(Collected data entries)
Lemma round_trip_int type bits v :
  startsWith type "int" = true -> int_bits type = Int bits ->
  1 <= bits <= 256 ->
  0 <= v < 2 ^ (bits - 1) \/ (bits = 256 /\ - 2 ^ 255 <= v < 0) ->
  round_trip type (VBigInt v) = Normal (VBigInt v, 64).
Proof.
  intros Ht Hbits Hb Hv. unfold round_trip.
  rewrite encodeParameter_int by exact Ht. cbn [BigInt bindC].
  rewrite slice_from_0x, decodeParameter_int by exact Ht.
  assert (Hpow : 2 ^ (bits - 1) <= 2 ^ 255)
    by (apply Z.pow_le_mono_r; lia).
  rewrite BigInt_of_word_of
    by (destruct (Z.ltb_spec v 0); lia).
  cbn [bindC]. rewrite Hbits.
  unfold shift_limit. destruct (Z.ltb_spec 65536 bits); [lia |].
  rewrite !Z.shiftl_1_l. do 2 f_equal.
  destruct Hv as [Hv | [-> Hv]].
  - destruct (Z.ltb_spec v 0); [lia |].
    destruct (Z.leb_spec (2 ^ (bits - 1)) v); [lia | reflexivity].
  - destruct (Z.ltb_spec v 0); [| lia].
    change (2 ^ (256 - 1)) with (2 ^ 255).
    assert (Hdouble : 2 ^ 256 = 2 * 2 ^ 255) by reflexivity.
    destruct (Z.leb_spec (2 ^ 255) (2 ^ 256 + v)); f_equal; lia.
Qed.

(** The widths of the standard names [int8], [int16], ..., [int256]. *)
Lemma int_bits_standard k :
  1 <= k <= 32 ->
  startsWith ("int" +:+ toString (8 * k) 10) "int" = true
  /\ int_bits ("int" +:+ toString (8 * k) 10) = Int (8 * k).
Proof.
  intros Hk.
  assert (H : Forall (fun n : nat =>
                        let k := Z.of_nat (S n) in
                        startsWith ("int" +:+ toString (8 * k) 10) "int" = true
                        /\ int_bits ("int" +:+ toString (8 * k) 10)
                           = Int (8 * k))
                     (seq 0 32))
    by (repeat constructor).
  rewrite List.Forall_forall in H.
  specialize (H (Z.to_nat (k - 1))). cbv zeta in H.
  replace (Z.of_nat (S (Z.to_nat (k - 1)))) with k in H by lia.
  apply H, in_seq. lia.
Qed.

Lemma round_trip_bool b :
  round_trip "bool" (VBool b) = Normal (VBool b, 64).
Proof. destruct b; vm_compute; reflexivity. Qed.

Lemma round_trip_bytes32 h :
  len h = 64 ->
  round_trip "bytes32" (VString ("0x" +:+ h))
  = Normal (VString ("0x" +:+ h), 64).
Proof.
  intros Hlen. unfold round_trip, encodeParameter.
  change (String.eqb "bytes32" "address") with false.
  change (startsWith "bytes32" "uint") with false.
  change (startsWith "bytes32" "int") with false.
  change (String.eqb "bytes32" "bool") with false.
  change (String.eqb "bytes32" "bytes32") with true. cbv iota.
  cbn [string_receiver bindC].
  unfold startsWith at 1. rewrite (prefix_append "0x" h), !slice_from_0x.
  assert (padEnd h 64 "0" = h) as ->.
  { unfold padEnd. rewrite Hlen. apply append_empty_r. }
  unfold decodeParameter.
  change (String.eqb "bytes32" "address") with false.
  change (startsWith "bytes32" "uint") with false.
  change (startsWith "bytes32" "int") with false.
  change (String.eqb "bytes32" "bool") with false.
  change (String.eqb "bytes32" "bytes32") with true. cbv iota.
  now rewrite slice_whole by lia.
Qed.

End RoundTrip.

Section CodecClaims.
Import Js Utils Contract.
--
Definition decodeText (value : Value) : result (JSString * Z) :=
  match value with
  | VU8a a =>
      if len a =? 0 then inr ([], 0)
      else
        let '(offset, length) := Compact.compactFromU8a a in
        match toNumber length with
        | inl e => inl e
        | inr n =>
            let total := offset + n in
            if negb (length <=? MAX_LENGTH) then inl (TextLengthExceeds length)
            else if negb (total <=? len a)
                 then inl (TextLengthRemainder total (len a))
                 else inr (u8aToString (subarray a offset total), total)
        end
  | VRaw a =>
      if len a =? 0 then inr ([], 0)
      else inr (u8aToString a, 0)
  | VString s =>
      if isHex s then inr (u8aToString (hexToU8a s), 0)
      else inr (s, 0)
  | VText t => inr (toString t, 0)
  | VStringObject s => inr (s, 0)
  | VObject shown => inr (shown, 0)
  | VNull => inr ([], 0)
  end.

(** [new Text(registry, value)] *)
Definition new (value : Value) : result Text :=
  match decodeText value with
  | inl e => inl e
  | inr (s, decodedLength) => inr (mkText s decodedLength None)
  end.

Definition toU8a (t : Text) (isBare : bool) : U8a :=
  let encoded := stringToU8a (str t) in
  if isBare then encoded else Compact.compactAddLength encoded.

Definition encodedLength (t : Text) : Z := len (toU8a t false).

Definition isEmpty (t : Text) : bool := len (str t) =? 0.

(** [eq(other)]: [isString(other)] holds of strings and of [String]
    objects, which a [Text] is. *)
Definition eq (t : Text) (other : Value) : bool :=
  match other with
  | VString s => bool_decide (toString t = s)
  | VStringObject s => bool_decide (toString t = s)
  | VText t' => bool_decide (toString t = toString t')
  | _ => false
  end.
...
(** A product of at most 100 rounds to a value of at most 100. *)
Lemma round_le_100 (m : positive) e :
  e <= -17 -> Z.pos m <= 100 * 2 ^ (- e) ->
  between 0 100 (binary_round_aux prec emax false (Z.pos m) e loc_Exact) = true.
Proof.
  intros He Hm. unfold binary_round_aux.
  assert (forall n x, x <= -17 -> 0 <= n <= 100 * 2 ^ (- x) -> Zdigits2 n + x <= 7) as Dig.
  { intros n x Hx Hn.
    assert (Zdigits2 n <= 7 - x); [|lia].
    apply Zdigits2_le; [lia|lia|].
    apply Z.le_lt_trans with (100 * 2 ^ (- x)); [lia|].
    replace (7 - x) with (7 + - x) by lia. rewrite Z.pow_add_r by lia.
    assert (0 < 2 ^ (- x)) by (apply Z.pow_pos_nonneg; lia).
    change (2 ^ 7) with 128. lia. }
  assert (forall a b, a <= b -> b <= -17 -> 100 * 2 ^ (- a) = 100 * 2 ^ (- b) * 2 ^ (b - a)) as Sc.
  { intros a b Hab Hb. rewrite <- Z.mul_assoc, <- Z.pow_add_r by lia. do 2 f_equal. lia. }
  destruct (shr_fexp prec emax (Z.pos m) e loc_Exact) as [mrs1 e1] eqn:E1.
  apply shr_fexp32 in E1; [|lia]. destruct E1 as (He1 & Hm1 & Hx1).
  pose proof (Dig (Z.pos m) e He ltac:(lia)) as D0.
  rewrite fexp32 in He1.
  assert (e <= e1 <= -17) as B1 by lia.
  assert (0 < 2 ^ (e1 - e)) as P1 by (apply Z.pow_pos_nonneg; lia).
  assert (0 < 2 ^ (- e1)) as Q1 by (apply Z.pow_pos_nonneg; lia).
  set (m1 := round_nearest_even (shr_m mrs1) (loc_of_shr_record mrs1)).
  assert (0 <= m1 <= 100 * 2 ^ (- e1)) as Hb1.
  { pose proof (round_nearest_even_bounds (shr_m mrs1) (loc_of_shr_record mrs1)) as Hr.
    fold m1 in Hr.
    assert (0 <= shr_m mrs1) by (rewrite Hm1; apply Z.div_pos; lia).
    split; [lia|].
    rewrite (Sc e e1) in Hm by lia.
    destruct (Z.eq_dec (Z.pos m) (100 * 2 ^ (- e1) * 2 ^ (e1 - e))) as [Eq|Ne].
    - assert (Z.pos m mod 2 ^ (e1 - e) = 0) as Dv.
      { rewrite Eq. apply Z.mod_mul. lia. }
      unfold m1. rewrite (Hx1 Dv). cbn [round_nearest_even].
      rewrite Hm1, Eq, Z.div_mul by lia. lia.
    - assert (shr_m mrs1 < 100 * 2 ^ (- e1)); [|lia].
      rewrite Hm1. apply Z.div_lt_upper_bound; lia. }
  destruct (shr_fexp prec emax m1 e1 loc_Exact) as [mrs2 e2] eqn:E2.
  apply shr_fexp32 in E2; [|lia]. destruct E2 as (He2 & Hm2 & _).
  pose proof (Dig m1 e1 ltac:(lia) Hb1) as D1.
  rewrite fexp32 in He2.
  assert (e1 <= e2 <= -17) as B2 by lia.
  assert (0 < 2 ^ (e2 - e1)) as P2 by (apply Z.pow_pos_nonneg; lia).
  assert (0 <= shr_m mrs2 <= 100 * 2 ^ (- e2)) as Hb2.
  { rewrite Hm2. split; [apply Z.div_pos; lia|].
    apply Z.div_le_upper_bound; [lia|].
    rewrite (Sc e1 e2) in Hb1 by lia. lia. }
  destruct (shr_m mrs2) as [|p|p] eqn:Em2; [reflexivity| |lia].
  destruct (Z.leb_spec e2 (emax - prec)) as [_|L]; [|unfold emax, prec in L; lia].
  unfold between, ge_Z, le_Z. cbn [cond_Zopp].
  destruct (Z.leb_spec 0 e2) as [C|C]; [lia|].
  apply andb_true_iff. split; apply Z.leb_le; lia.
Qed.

### How to complete this task
Supply the count of lines in the entries that contain the word "isBare", and nothing besides.

### Written response
2